Никита Павлов - Чужаки
Выслушав девушку, парень захлопнул сундучок и, подавая ей несколько иголок, моточек ниток, кусок жвачки и еще кое-какую мелочь, сказал:
— Я запомнил. Завтра утром передам Юсупу. Спасибо, — и, взяв пустое ведро, пошел к колодцу.
Машутка вскочила в седло, натянула поводья и галопом поскакала в степь.
Глава девятнадцатая
Не легкое дело для командира сдать батарею и уйти от тех, с кем не раз смотрел смерти в глаза и перенес так много невзгод и лишений.
А все-таки надо. Завтра утром Алексей должен быть в штабе дивизии. У порога, попыхивая цигаркой, уже сидел Редькин, вызванный вместе с ним в штаб дивизии. Готовясь к поездке, Михаил надел на себя новую кашемировую рубаху, расшитую по подолу и по вороту синими лилиями, густо намазал волосы маслом и вдобавок повязал на шею красный ситцевый платок.
— Галстух, — объяснил он товарищам, спросившим, что это такое, и, заметив на лицах друзей недоумение, добавил: — А комиссар как сказал? «Своя интеллигенция нужна». Ну вот галстух это и есть культурная принадлежность и все такое. Все образованные люди носят галстух, потому что это вроде… как бы… — запнувшись и не найдя подходящего подтверждения достоинств галстука, он махнул рукой и, важно кашлянув, сказал: — Одним словом, это культурный минимум и все прочее.
Бросая косые взгляды на Алексея, Михаил обдумывал речь, которую собирался произнести, прощаясь с командиром батареи. Он был уверен, что обязательно будет митинг и ему представится случай поднять дух бойцов, а заодно блеснуть красноречием перед новым командиром.
Зачем вызывали его в штаб дивизии, он не знал, но не сомневался, что скоро вернется обратно в батарею, поэтому и думал только о проводах Алексея.

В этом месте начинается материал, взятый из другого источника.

Lemma ChangePassword_ends i : ends db (OpChangePassword i) s → triple e history (good db) (ChangePassword sv i) (λ r db', Ends r db').
Proof.
  intros [Eu Ex]. unfold ChangePassword. then_true; [by apply admit_keeps|].
  eapply (keeps_then _ _ _ _ _ (λ u, us_ID u = pc_UserID i)); [|intros u Hu|by apply Ends_fail].
  { apply keeps_call; [done|done|]. apply keeps_query; [done|]. intros db' u [_ W'] Hl. by destruct (wf_users _ W' _ u Hl). }
  eapply keeps_then; [apply keeps_verify|intros ok _|by apply Ends_fail]. case_match; [by apply triple_fail|]. case_match; [by apply triple_fail|].
  eapply keeps_then; [apply keeps_verify|intros [[]|] _|by apply Ends_fail]; [by apply triple_fail| |by apply triple_fail].
  then_input. then_true; [by apply hash_password_keeps; apply _|]. then_input. apply triple_remap.
  eapply triple_weaken; [apply call_ends; [apply rk_ChangeUserPassword|]|done|intros [[]|] db' [? Hv]; (split; [done|]); naive_solver].
  intros db' [] Hg. destruct (row_later db' Hg) as (s2 & Hs2 & Hf & Hi2). unfold ChangeUserPassword. case_match eqn:El; [|done].
  case_match; [|done]. destruct (insert_audit _ _) as [db2|] eqn:Ea; [|done]. intros _. apply insert_audit_only in Ea as ->. simpl.
  exists (revoke_others (us_ID u) (pc_CurrentSessionID i) a0 s2). split; [simpl; by rewrite lookup_fmap, Hs2|].
  unfold revoke_others. destruct Hf as (_ & E2 & _). rewrite Hu, E2, Eu, Z.eqb_refl, (bool_decide_eq_false_2 (pc_CurrentSessionID i = _)) by (rewrite Hi2, <- sid_of_row; done).
  rewrite andb_true_r. simpl. destruct (bool_decide_reflect (se_RevokedAt s2 = None)); [by eexists|]. by apply not_eq_None_Some.
Qed.

(** What history keeps stays true over a program of the service. *)
Lemma keeps_after {A} (m : M A) (R : AuthDB → Prop) :
  (∀ db1, keeps e history (good db1) m (λ _, True)) → (∀ db1 db2, history db1 db2 → R db1 → R db2) →
  triple e history (λ db', good db db' ∧ R db') m (λ _ db', good db db' ∧ R db').
Proof.
  intros Hk HR st [Hg HRst]. destruct (Hk (st_db st) st) as [[[Hh W'] _] Hl]; [apply good_refl; apply Hg|]. split; [|done].
  split; [|by eapply HR]. eapply good_trans; [exact Hg|]. by intros _.
Qed.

«Берут голубчика от нас, хорошим людям нигде покоя нет, — потягивая самосад и лениво поплевывая в угол, рассуждал Михаил. — Неплохо нам с ним было… Воевали… Пожалуй, не хуже меня батареец… Когда снаряды были, маху не давал… Вон новый-то командир, вроде, тоже добрый парень на вид, да вот неизвестно еще, как у него с этой самой наукой будет? У Карпова математика, фурмалы разные, как на ладони. Посмотрит на них, пошвыряет карандашом и на тебе, влепил снаряд в саму что ни на есть точку. У него фурмал этих разных, математик на целую дивизию хватит, а не то, что для батареи… Башка парень, одним словом…»

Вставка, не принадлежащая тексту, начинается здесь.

Lemma base_users db' db'' : base db' → good db' db'' → db_audit db'' = db_audit db' → base db''.
Proof.
  intros [] [Hh W] Ea. split; [done| | |by rewrite Ea].
  - unfold role_exists. by rewrite (hi_roles _ _ Hh).
  - unfold seeded_names. by rewrite (hi_roles _ _ Hh).
Qed.

Lemma absent_admin : first (λ u, String.eqb (us_UsernameNormalized u) admin_name || String.eqb (us_EmailNormalized u) admin_name) (db_users db) = None →
  ∀ v, us_UsernameNormalized v = admin_name → us_EmailNormalized v = admin_email → unique_user db v = true.
Proof.
  intros Hf v En Ee. apply forallb_forall. intros x Hx%list_elem_of_In. apply elem_of_values in Hx as [j Hj].
  pose proof (first_None _ _ Hf j x Hj) as Hn. apply orb_false_elim in Hn as [Hn1 Hn2]. cbv beta. rewrite En, Ee, Hn1, andb_false_r. simpl.
  destruct (String.eqb_spec (us_EmailNormalized x) admin_email) as [E|]; [|by rewrite ?andb_false_r, orb_true_r].
  apply String.eqb_neq in Hn1, Hn2. by destruct (bo_email db Hdb j x Hj E).
Qed.

Lemma bootstrap_user_runs t : runs e Same (ensureBootstrapUser t) (λ r s, ∃ p, r = Val p ∧ present p s).
Proof.
  unfold ensureBootstrapUser. fold admin_name admin_email. pose proof (bo_base db Hdb) as Hb.
  set (found := first (λ u, String.eqb (us_UsernameNormalized u) admin_name || String.eqb (us_EmailNormalized u) admin_name) (db_users db)).
  eapply (runs_bind _ _ _ _ (λ r s, r = Val (match found with Some u => Val u | None => Fails ErrAuthUserNotFound end) ∧ st_db s = db)); [| |by intros err s [? _]].
  { apply runs_attempt, runs_call; [done|]. intros s _ _ steps ->. by split. }
  intros r. apply runs_pure. intros [= ->]. destruct found as [u|] eqn:Ef; unfold found in Ef.
  { intros s Hs. eexists. split; [done|]. split; simpl; rewrite Hs; [done|]. apply first_spec in Ef as [[id Hid] _]. by destruct (wf_users _ (ba_WF _ Hb) id u Hid) as (-> & _). }
  eapply (runs_bind _ _ _ _ (λ r s, ∃ h, r = Val h ∧ st_db s = db)); [|intros h; apply runs_exists; intros h'; apply runs_pure; intros _|by intros err s (? & ? & _)].
  { unfold hash_password. intros s Hs. destruct (bo_random db Hdb (st_tick s) 16) as [salt E]. unfold mbind, M_bind, input. simpl. rewrite E. simpl. by eauto. }
  eapply (runs_bind _ _ _ _ (λ r s, ∃ n, r = Val (ev_uuid e n) ∧ st_db s = db)); [|intros id; apply runs_exists; intros n; apply runs_pure; intros [= ->]|by intros err s (? & ? & _)].
  { intros s Hs. by eexists. }
  destruct (bo_uuid db Hdb n) as [Hnil Hfree]. set (u := mkUser _ _ _ _ _ _ _ _ _ _ _ _ _ _ _ _ _).
  eapply (runs_bind _ _ _ _ (λ r s, ∃ v, r = Val v ∧ present (v, true) s)); [|intros v s (v' & [= <-] & Hp); by eexists|by intros err s (? & ? & _)].
  apply runs_call; [done|]. intros s clock fresh steps ->. pose proof (CreateUser_good clock fresh u db (ba_WF _ Hb)) as Hg. revert Hg.
  unfold CreateUser, or_fresh. simpl. rewrite (proj2 (Z.eqb_neq _ _) Hnil). set (v := if Time_IsZero _ then _ else _).
  assert (us_ID v = ev_uuid e n ∧ us_Status v = UserStatusActive ∧ us_CreatedBy v = None ∧ us_UpdatedBy v = None ∧ us_UsernameNormalized v = admin_name ∧ us_EmailNormalized v = admin_email)
    as (E1 & E2 & E3 & E4 & E5 & E6) by (unfold v; case_match; done).
  rewrite E2. simpl. rewrite E1, E2, E3, E4, Hfree, (absent_admin Ef v E5 E6), bool_decide_eq_false_2 by (by intros []). simpl. intros Hg.
  exists v. split; [done|]. split; [by apply (base_users db)|]. simpl. rewrite E1. apply lookup_insert_eq.
Qed.

(** The account is made active, when it is not. *)
Lemma activate_runs t p : runs e (present p)
  (let '(user, created) := p in
   if negb (String.eqb (us_Status user) UserStatusActive) || bool_decide (is_Some (us_LockedUntil user)) then
     let user := user <| us_Status := UserStatusActive |> <| us_MustChangePassword := true |> <| us_FailedLoginAttempts := 0 |> <| us_LockedUntil := None |> <| us_UpdatedAt := t |> in
     call_with (λ clock _, UpdateUser clock user);; mret (user, true)
   else mret (user, created)) (λ r s, ∃ q, r = Val q ∧ us_ID q.1 = us_ID p.1 ∧ active (us_ID p.1) s).
Proof.
  destruct p as [u created]. case_match eqn:E.
  - set (u' := u <| us_Status := _ |> <| us_MustChangePassword := _ |> <| us_FailedLoginAttempts := _ |> <| us_LockedUntil := _ |> <| us_UpdatedAt := _ |>).
    eapply (runs_bind _ _ _ _ (λ r s, r = Val tt ∧ active (us_ID u) s)); [|intros []; intros s [_ Ha]; by eexists|by intros err s [? _]].
    apply runs_call; [done|]. intros s clock _ steps [Hb Hu]. simpl in Hu. pose proof (UpdateUser_good clock u' _ (ba_WF _ Hb)) as Hg. revert Hg.
    unfold UpdateUser. simpl. rewrite Hu. destruct (wf_users _ (ba_WF _ Hb) _ u Hu) as (_ & _ & _ & Hk).
    match goal with |- context [unique_user ?d ?v] => rewrite (unique_row d (us_ID u) u v (ba_WF _ Hb) Hu eq_refl eq_refl eq_refl) end.
    rewrite (proj2 (known_userP _ _) Hk). simpl. intros Hg. split; [done|].
    split; [by apply (base_users (st_db s))|]. eexists. split; [apply lookup_insert_eq|done].
  - intros s [Hb Hu]. eexists. split; [done|]. split; [done|]. split; [done|]. exists u. split; [done|]. apply orb_false_elim in E as [E _].
    by apply negb_false_iff, String.eqb_eq in E.
Qed.

Lemma HasRole_super db' u id : base db' → db_users db' !! id = Some u → us_Status u = UserStatusActive → HasRole (aggregate db' u) RoleSuperAdmin = true → active_super db' id.
Proof.
  intros Hb Hu Hs Hr. destruct (wf_users _ (ba_WF _ Hb) id u Hu) as (Eid & _). split; [by eauto|]. apply existsb_exists in Hr as (r & Hin%list_elem_of_In & Hor).
  unfold aggregate, user_roles in Hin. simpl in Hin. apply list_elem_of_filter in Hin as [Hg Hl]. rewrite Eid in Hg.
  apply orb_true_iff in Hor as [Hor|Hor]; apply String.eqb_eq in Hor; [by rewrite <- Hor|]. apply (ba_names _ Hb r Hl) in Hor. by rewrite <- Hor.
Qed.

Видя, что Алексей все еще не решается подписать акт, Редькин поднялся с места, взялся за дверную ручку, качнул головой в сторону двора.
— С точки зрения текущего момента, лучше пойдем сначала на митинг, а подписать и после можно…
Выведенный Редькиным из раздумья, Карпов вздохнул, взял карандаш и, расписавшись, пошел в дверь.
Батарейцы собрались около школы. Вблизи стояли накрытые чехлами орудия. С севера дул сильный порывистый ветер. Над площадью и над крышами домов кружились пожелтевшие листья тополей. Ветер приносил на площадь запахи вымолоченной конопли и дыма от сжигаемого бурьяна. Принюхиваясь к запахам, бойцы шумно вздыхали:
— Осень…
— Да, уж и зима на носу, покров скоро.
— Хорошо бы теперь валенки получить и шапки.
— Проси еще варежки пуховые, теплее будет.
— Голодной свинье желуди снятся.
— Ха-ха-ха. Помечтали о тепле, и то хорошо.
Поздоровавшись с товарищами, Алексей поднялся на стоявшую у стены скамейку и, устремив взгляд на окружающих его бойцов, сказал, снимая фуражку и поправляя упавшие на лоб волосы:
— Ну что ж, товарищи, давайте будем прощаться.
Жаль, очень жаль с вами расставаться, да ничего, знать, не поделаешь. Дисциплина… Спасибо за совместную службу.
Думаю, что лихом поминать не будете.
Карпов спрыгнул со скамейки, стал жать сослуживцам руки.
— Ни пуха ни пера, ребята.
— Тебе тоже гладеньку дорожку, товарищ командир.
— Ершову с Калашниковым привет от нас передавай!
— Скажи им, что дальше еще пуще беляков бить будем.
Потом слово взял вновь назначенный командир. Широкоплечий, черноволосый парень, лет двадцати пяти.
— Товарищи, — пряча руки то в карманы брюк, то заталкивая их куда-то за спину, начал командир, — я белогвардейцам пощады не дам. Они у меня отца убили… Даю слово, я не подведу. На меня можете положиться.
Вот и все, что мог сказать новый командир, принимая батарею.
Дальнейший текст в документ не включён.